-- Problem to solve --
Word for word, transcribe the material below from its first line to the line with "err_genesis_prev | err_genesis_sigs", both included.

-- Supplied information --
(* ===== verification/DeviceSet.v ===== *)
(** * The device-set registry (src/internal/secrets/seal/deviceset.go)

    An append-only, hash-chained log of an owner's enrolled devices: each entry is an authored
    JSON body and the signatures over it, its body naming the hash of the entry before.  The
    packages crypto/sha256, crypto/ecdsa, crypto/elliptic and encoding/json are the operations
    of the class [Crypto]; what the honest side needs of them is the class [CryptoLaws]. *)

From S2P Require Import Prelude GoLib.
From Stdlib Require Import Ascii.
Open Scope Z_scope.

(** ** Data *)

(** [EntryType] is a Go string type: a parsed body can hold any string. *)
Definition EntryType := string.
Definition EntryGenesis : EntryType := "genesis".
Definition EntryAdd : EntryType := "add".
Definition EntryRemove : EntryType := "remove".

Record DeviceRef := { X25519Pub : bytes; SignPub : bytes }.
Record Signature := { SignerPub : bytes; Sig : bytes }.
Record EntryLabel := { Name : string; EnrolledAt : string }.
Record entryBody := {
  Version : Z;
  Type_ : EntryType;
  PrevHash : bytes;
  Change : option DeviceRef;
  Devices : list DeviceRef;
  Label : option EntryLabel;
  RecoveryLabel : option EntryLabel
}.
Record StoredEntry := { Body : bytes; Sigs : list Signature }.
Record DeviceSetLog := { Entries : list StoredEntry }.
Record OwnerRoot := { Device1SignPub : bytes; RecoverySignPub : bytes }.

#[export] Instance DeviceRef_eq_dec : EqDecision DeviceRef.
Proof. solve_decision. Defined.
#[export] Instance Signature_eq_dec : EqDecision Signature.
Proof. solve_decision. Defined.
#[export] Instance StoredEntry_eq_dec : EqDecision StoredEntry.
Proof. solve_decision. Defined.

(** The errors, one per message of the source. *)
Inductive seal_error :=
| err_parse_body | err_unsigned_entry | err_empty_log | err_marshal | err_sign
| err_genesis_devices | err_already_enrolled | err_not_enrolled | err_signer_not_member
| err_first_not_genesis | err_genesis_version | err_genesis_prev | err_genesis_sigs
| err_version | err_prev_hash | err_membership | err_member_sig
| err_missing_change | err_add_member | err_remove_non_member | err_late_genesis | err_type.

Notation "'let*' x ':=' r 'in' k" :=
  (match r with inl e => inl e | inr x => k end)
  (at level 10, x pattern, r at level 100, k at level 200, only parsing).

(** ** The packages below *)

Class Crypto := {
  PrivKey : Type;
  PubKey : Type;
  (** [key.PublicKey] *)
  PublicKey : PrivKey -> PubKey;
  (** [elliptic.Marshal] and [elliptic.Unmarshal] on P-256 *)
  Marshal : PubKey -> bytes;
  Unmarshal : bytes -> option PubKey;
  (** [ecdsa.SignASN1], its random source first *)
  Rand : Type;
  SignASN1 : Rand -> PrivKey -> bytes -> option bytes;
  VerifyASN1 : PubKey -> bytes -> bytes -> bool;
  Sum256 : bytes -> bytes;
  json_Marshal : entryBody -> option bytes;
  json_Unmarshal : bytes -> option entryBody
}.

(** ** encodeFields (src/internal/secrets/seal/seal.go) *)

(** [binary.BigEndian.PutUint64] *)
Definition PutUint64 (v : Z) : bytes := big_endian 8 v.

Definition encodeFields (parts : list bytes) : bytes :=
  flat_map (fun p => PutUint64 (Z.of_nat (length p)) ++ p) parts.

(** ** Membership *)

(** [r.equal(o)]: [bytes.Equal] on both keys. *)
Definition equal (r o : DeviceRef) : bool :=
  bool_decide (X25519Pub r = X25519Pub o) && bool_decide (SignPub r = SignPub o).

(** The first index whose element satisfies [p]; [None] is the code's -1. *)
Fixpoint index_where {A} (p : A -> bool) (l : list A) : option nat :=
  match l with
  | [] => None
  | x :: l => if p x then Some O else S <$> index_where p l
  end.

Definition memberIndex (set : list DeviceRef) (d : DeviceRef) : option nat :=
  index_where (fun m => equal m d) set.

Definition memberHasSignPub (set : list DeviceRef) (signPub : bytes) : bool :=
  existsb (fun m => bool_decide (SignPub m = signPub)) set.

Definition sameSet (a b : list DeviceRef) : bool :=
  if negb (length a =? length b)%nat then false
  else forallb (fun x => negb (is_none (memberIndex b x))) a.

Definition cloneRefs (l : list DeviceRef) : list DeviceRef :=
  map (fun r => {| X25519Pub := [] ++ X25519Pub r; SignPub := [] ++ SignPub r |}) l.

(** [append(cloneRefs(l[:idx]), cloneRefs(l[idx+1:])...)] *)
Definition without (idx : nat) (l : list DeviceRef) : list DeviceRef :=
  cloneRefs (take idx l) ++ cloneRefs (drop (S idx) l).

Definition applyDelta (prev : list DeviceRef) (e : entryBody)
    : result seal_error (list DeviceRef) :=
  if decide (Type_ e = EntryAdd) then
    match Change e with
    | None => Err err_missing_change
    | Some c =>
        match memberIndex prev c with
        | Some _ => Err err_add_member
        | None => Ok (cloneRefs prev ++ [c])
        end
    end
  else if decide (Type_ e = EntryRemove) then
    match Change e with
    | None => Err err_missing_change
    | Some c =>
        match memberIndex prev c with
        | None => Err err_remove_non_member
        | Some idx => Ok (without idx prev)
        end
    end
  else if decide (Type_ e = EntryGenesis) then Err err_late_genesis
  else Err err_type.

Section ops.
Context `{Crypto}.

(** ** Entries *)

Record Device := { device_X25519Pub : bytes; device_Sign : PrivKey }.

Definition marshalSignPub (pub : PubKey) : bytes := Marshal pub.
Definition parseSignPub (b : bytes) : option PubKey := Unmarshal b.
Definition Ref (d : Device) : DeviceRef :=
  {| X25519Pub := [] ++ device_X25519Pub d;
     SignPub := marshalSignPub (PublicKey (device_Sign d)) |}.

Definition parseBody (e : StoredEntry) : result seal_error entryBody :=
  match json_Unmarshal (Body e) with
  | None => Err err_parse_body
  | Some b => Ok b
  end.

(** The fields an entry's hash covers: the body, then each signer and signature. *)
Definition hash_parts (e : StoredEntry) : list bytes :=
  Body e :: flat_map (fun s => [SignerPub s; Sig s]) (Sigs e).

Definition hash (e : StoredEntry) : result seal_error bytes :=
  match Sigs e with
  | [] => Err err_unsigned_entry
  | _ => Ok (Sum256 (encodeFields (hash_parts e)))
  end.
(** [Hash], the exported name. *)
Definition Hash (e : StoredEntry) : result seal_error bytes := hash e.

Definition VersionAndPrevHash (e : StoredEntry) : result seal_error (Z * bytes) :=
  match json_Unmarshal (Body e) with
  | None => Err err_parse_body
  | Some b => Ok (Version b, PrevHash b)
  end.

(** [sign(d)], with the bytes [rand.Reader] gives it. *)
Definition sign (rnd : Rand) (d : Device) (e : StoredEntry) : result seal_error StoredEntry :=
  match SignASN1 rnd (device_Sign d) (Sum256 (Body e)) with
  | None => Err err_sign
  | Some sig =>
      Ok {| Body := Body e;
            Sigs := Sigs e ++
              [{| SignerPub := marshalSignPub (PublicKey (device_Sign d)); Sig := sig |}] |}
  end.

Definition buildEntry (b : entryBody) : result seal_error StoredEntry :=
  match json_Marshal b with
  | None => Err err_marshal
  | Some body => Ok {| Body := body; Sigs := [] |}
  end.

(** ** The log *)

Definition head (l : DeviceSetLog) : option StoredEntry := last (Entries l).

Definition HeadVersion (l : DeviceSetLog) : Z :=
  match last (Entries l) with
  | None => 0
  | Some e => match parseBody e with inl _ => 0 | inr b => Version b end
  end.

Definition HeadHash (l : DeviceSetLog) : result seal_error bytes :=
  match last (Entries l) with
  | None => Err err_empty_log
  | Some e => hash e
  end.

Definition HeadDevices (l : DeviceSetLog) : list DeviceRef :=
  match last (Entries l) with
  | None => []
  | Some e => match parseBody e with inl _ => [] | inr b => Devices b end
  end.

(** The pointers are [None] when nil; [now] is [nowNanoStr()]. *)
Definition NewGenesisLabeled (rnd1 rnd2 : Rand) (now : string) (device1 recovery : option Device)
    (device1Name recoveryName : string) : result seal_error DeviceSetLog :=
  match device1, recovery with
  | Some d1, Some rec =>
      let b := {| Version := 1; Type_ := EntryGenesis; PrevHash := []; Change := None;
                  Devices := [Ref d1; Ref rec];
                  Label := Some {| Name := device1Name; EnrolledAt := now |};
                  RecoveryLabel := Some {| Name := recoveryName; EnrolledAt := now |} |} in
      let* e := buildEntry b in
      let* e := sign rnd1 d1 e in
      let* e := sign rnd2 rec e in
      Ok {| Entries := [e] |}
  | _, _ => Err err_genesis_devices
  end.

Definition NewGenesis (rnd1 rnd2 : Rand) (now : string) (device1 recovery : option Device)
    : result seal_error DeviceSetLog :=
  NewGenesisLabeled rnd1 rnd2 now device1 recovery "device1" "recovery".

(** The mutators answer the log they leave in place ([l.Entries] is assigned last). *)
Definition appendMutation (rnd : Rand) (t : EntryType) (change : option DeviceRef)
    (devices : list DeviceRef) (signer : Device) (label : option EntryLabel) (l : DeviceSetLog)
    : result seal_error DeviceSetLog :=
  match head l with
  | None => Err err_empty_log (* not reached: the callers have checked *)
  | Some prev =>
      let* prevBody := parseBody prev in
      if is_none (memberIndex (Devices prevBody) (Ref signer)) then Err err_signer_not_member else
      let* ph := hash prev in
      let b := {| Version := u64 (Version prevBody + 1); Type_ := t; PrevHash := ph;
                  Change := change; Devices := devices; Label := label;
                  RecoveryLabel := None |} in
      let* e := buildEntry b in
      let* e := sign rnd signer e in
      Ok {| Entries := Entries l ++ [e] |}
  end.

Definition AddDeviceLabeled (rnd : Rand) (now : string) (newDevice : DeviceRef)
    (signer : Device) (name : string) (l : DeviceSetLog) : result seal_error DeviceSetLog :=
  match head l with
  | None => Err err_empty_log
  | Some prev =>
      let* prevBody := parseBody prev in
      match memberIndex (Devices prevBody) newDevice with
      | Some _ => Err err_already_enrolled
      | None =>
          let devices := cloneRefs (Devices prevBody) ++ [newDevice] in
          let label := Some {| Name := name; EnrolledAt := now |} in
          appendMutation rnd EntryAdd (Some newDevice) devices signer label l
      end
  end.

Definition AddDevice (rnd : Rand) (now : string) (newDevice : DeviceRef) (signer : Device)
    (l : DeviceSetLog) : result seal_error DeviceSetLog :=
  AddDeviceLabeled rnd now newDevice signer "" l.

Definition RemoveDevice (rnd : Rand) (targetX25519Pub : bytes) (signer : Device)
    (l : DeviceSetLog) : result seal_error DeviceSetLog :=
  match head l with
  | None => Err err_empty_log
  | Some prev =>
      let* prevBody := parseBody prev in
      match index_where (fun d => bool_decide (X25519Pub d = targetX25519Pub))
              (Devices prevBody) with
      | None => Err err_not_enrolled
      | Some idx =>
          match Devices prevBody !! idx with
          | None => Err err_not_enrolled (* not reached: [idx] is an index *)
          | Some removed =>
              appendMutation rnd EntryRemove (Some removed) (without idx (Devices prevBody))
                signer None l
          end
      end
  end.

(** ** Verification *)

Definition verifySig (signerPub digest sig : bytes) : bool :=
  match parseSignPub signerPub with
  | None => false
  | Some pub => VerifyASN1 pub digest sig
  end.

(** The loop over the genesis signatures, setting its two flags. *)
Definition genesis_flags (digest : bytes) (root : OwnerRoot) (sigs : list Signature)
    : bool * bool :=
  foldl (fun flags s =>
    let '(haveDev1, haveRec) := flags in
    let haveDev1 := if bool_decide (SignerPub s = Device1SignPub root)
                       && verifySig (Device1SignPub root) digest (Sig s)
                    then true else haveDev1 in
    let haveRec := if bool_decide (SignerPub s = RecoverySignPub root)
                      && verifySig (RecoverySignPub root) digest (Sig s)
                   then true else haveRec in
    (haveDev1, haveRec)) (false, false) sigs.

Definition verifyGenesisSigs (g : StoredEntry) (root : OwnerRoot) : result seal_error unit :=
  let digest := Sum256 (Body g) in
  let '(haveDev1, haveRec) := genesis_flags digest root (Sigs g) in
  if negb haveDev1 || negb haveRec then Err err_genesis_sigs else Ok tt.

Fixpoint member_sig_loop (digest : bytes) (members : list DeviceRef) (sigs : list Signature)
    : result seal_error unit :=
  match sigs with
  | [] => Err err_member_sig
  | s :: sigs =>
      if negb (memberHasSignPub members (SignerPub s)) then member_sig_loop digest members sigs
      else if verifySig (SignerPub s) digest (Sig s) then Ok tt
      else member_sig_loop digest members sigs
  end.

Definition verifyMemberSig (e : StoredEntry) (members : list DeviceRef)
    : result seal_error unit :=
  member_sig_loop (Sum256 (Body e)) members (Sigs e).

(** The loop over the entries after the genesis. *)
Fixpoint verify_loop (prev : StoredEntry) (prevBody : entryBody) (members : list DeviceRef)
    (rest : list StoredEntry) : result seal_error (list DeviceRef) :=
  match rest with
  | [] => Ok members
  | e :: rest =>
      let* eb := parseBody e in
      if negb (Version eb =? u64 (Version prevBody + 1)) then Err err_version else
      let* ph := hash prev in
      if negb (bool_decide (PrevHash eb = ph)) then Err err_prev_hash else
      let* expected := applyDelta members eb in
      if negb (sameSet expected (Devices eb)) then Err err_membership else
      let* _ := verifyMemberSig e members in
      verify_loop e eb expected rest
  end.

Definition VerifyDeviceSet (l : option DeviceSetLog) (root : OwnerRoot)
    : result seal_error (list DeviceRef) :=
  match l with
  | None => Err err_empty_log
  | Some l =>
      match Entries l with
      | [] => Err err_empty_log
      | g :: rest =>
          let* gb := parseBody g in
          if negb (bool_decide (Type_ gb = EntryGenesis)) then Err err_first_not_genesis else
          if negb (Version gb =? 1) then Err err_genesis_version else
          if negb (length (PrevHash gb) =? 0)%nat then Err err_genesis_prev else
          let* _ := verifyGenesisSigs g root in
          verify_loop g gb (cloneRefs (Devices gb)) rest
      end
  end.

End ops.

-- Output for this task --
(* ===== verification/DeviceSet.v ===== *)
(** * The device-set registry (src/internal/secrets/seal/deviceset.go)

    An append-only, hash-chained log of an owner's enrolled devices: each entry is an authored
    JSON body and the signatures over it, its body naming the hash of the entry before.  The
    packages crypto/sha256, crypto/ecdsa, crypto/elliptic and encoding/json are the operations
    of the class [Crypto]; what the honest side needs of them is the class [CryptoLaws]. *)

From S2P Require Import Prelude GoLib.
From Stdlib Require Import Ascii.
Open Scope Z_scope.

(** ** Data *)

(** [EntryType] is a Go string type: a parsed body can hold any string. *)
Definition EntryType := string.
Definition EntryGenesis : EntryType := "genesis".
Definition EntryAdd : EntryType := "add".
Definition EntryRemove : EntryType := "remove".

Record DeviceRef := { X25519Pub : bytes; SignPub : bytes }.
Record Signature := { SignerPub : bytes; Sig : bytes }.
Record EntryLabel := { Name : string; EnrolledAt : string }.
Record entryBody := {
  Version : Z;
  Type_ : EntryType;
  PrevHash : bytes;
  Change : option DeviceRef;
  Devices : list DeviceRef;
  Label : option EntryLabel;
  RecoveryLabel : option EntryLabel
}.
Record StoredEntry := { Body : bytes; Sigs : list Signature }.
Record DeviceSetLog := { Entries : list StoredEntry }.
Record OwnerRoot := { Device1SignPub : bytes; RecoverySignPub : bytes }.

#[export] Instance DeviceRef_eq_dec : EqDecision DeviceRef.
Proof. solve_decision. Defined.
#[export] Instance Signature_eq_dec : EqDecision Signature.
Proof. solve_decision. Defined.
#[export] Instance StoredEntry_eq_dec : EqDecision StoredEntry.
Proof. solve_decision. Defined.

(** The errors, one per message of the source. *)
Inductive seal_error :=
| err_parse_body | err_unsigned_entry | err_empty_log | err_marshal | err_sign
| err_genesis_devices | err_already_enrolled | err_not_enrolled | err_signer_not_member
| err_first_not_genesis | err_genesis_version | err_genesis_prev | err_genesis_sigs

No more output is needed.